2. The focus of my care has shifted somewhat – there is no cure and very few treatment options for EDS and all its secondary conditions. My life is likely to be shortened by EDS (though no-one can say how much), so I want the main goal of my treatment to be better quality of life. I was referred to my local Palliative Care team about a month ago, as they specialise in complex symptom management, and offer the kind of holistic approach that has been lacking in my care. I have been going up to the outpatient centre of St Christopher’s Hospice every week. I’ve been having massages, participating in art and music therapy, talking to the family support therapist, and doing physiotherapy, and relaxation/meditation. The centre is beautiful – light and airy, and with beautiful gardens. Most beautiful, however, are the people in the centre: the patients, visitors, staff and volunteers. They really do light up the place, and fill it with the kind of vibrancy and life that wouldn’t normally be associated with a hospice.
This post is already too long, so I won’t write much more. There will be many more posts – about my health, my thoughts and feelings about my illness, life and death, and about my daily life. I’m sorry that this has been so long in coming, but hope that it explains why I’ve been absent from so many social events recently.
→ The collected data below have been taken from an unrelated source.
(* ===== verification/CycleStack.v ===== *)
(** * Where the cycles go

    Over memories of any kind the front end runs into waits that no model of
    the program alone predicts.  Still every cycle is accounted for: it retires
    an instruction, fills the pipeline, or is lost to one of four causes, each
    read off a signal the stages raise in that cycle.  No cycle has two causes
    and none is without. *)

From S2P Require Import Prelude Isa Config Pipe Memory FlatMem.
From S2P Require Import BranchPredictor Stages Tracer Core CoreStep IsaSpec Serial CoreInv SerialFacts.
From S2P Require Import Refine Shadow Correct Progress Termination Build Program Statistics.

(** Cycles lost, by cause: MEM waits for the data memory, the front end is
    redirected, the load-use interlock holds it, IF waits for the instruction
    memory. *)
Record CycleStack := mkCycleStack { s_memory : Z; s_branch : Z; s_load_use : Z; s_fetch : Z }.

Definition stack_zero : CycleStack := mkCycleStack 0 0 0 0.
Definition stack_add (s t : CycleStack) : CycleStack :=
  mkCycleStack (s_memory s + s_memory t) (s_branch s + s_branch t) (s_load_use s + s_load_use t)
    (s_fetch s + s_fetch t).
Definition stack_total (s : CycleStack) : Z := s_memory s + s_branch s + s_load_use s + s_fetch s.

Lemma stack_total_add s t : stack_total (stack_add s t) = stack_total s + stack_total t.
Proof. unfold stack_total. cbn. lia. Qed.

Section CycleStack.
Context {IM DM : Type} `{MemoryLaws IM} `{MemoryLaws DM}.
Abbreviation core := (Core IM DM).
Implicit Type c : core.

(** What a cycle is charged, from the signals after the evaluate phase.  A
    redirect empties IF and ID, but a slot in ID that was empty already has been
    charged before. *)
Definition charge c : CycleStack :=
  match Core_evaluate c with
  | Some c1 =>
      if ma_stalling_ (co_mem_ c1) then mkCycleStack 1 0 0 0
      else if ex_redirect_ (co_ex_ c1) then mkCycleStack 0 (if if_valid (v_if c) then 2 else 1) 0 0
      else if hz_stall_ (co_hazard_ c1) then mkCycleStack 0 0 1 0
      else if ft_fetch_stall_ (co_fetch_ c1) then mkCycleStack 0 0 0 1
      else stack_zero
  | None => stack_zero
  end.

Fixpoint cycle_stack (n : nat) c : CycleStack :=
  match n with
  | O => stack_zero
  | S n =>
      if co_halted_ c then stack_zero else
      match Core_tick c with
      | Some (_, c') => stack_add (charge c) (cycle_stack n c')
      | None => stack_zero
      end
  end.

(** Instructions between IF and WB. *)
Definition in_flight c : Z :=
  Z.b2z (if_valid (v_if c)) + Z.b2z (ie_valid (v_id c)) + Z.b2z (em_valid (v_ex c)) + Z.b2z (mw_valid (v_wb c)).

Lemma in_flight_range c : 0 <= in_flight c <= 4.
Proof using Type.
  unfold in_flight. destruct (if_valid _), (ie_valid _), (em_valid _), (mw_valid _); cbn; lia.
Qed.

Lemma fetched_valid (imem : IM) bp pc served f next :
  fetched imem bp pc served = Some (f, next) -> if_valid f = served.
Proof using Type.
  unfold fetched. destruct served; cbn [negb]; [|by intros [= <- _]].
  destruct (load_word imem pc); cbn [mbind option_bind]; [|done].
  destruct bp as [p|]; [destruct (BranchPredictor_predict p pc) as [[[] t]|]|]; cbn; try done; by intros [= <- _].
Qed.

(** One cycle moves everything one place, but for what it loses. *)
Lemma tick_account c b c' :
  quiescent c -> co_halted_ c = false -> Core_tick c = Some (b, c') ->
  in_flight c' + Z.b2z (mw_valid (v_wb c)) + stack_total (charge c) = in_flight c + 1.
Proof using Type.
  intros Hq Hh E. destruct (Core_tick_cycle c b c' Hq Hh E) as [Hcy _].
  destruct (tick_inv c b c' Hh E) as (c1 & c2 & Eev & _).
  destruct (evaluate_inv c c1 Hq Eev) as (imem & st1 & f & next & id & dmem1 & st2 & dmem2 & wb' &
    served_i & served_d & e & EI & EF & ED & EM & EA & (Hex & _) & Hst & Ec1).
  unfold charge. rewrite Eev, Hst, Ec1. unfold after_evaluate. core_simpl. rewrite Hex. cbn [hz_stall_ ft_fetch_stall_].
  clear Ec1 Eev Hst E. unfold in_flight.
  destruct Hcy as [served_i' st1' dmem1' st2' st3 Hret EI' ED' ER EM' ET ES Eif Eid Eex Ewb _ _
    | served_i' imem1 st1' f' next' id' served_d' dmem1' st2' dmem2' st4 st5 st6 Hret EI' EF' ED' EM' Esv EA' EB ET E4
      EU ES Eex Eid Eif _].
  - rewrite EI in EI'. injection EI' as <- _ <-. rewrite ER, EM' in EM. injection EM as <- _ _. cbn [negb].
    destruct (captured_fields c) as (Cv & _). rewrite Eif, Eid, Eex, Ewb, Cv. unfold stack_total. cbn. lia.
  - rewrite EI in EI'. injection EI' as <- <- <-. rewrite EM in EM'. injection EM' as <- <- <-. subst served_d.
    cbn [negb]. rewrite EF in EF'. injection EF' as <- <-. rewrite ED in ED'. injection ED' as <-.
    apply accessed_valid in EA'. destruct (decoded_shape _ _ _ ED) as [Hdv _]. apply fetched_valid in EF.
    rewrite Eif, Eid, Eex, executed_valid, EA'.
    assert (Hi : interlock c = true -> ie_valid (v_id c) = true) by (unfold interlock; by destruct (ie_valid (v_id c))).
    destruct (ex_redirect_ (executed c).1); cbn [orb].
    + unfold stack_total. destruct (if_valid (v_if c)); cbn; lia.
    + unfold stack_total. destruct (interlock c); [rewrite Hi by done; cbn; lia|].
      rewrite Hdv, EF. destruct served_i; cbn; lia.
Qed.

Lemma ticks_account n c ks c' :
  core_wf c -> co_halted_ c = false -> ticks n c = Some (ks, c') ->
  0 <= cycles (co_stats_ c) -> cycles (co_stats_ c) + Z.of_nat n < 2 ^ 64 ->
  cycles (co_stats_ c') + in_flight c =
    cycles (co_stats_ c) + Z.of_nat (length ks) + in_flight c' + stack_total (cycle_stack n c).
Proof using Type.
  revert c ks. induction n as [|n IH]; intros c ks Hc Hh E Hz Hn; cbn [ticks cycle_stack] in *.
  { injection E as <- <-. unfold stack_total. cbn. lia. }
  rewrite Hh. destruct (Core_tick c) as [[b c1]|] eqn:Et; cbn [mbind option_bind] in E; [|done].
  destruct (ticks n c1) as [[ks1 c2]|] eqn:E1; cbn [mbind option_bind] in E; [|done].
  injection E as <- <-. destruct (tick_counts c b c1 Hc Hh Et ltac:(lia)) as [Hc1 Hcy].
  pose proof (tick_account c b c1 (cw_quiescent c Hc) Hh Et) as Ha. rewrite stack_total_add, length_app.
  assert (Hr : Z.of_nat (length (retiring c)) = Z.b2z (mw_valid (v_wb c)))
    by (unfold retiring; rewrite Hh; by destruct (mw_valid (v_wb c))).
  destruct (co_halted_ c1) eqn:Eh.
  - destruct (halted_ticks n c1 ks1 c2 Eh E1) as [-> ->].
    assert (Hs : cycle_stack n c1 = stack_zero) by (destruct n; cbn; [done|by rewrite Eh]).
    rewrite Hs. change (stack_total stack_zero) with 0. cbn [length]. lia.
  - pose proof (IH c1 ks1 Hc1 Eh E1 ltac:(lia) ltac:(lia)). lia.
Qed.
End CycleStack.

(** C7: every cycle is accounted for, over any memories, caches and predictor and
    whatever the program.  From a cold start the cycle counter is the
    instructions retired, those in flight, and the cycles charged to waiting for
    the data memory, to redirects, to the load-use interlock and to waiting for
    the instruction memory.  A wait of the instruction memory that a stall of MEM,
    a redirect or the interlock hides is charged once, to that one. *)
Theorem Core_cycle_stack {IM DM : Type} `{MemoryLaws IM} `{MemoryLaws DM} (c : Core IM DM) n ks c' :
  Core_start c -> co_stats_ c = SimStats_new -> ticks n c = Some (ks, c') -> Z.of_nat n < 2 ^ 64 ->
  Core_cycles c' = Z.of_nat (length ks) + in_flight c' + stack_total (cycle_stack n c) /\
  0 <= in_flight c' <= 4.
Proof.
  intros Hst St E Hn. split; [|apply in_flight_range]. unfold Core_cycles.
  pose proof (ticks_account n c ks c' (st_wf _ Hst) (st_running _ Hst) E) as Ha. rewrite St in Ha.
  cbn [cycles SimStats_new] in Ha. specialize (Ha ltac:(lia) ltac:(lia)). unfold in_flight at 1 in Ha.
  rewrite (st_if _ Hst), (st_id _ Hst), (st_ex _ Hst), (st_wb _ Hst) in Ha. cbn [Z.b2z] in Ha. lia.
Qed.

(** The example with both caches, prefetch and a predictor, run to its end:
    every kind of loss occurs. *)
Lemma Core_cycle_stack_witness :
  exists ks c', ticks 80 example_core = Some (ks, c') /\ length ks = 12%nat /\
    cycle_stack 80 example_core = mkCycleStack 3 4 1 7 /\ Core_cycles c' = 12 + in_flight c' + 15.
Proof.
  destruct (ticks 80 example_core) as [[ks c']|] eqn:E.
  - assert (Hx : match ticks 80 example_core with
      | Some (ks, _) => (length ks, cycle_stack 80 example_core) | None => (0%nat, stack_zero) end =
      (12%nat, mkCycleStack 3 4 1 7)) by (vm_compute; reflexivity).
    rewrite E in Hx. apply pair_equal_spec in Hx as [X1 X2].
    destruct (Core_cycle_stack example_core 80 ks c' (proj1 example_core_start) example_stats E ltac:(lia)) as [Hc _].
    rewrite X1, X2 in Hc. exists ks, c'. split; [exact eq_refl|]. split; [exact X1|]. split; [exact X2|].
    exact Hc.
  - assert (Hx : match ticks 80 example_core with Some _ => true | None => false end = true)
      by (vm_compute; reflexivity).
    by rewrite E in Hx.
Defined.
I hope to be able to see you or speak to you soon – I may need to adjust my expectations somewhat, but I’m often able to receive visitors (as long as you know that I might be lying down), and am a huge fan of Skype.
Thank you for reading this far, and for sticking with me through these rocky times. I’m determined not to cry (or sound as though I’ve just been awarded an Oscar), but thank you, thank you, thank you.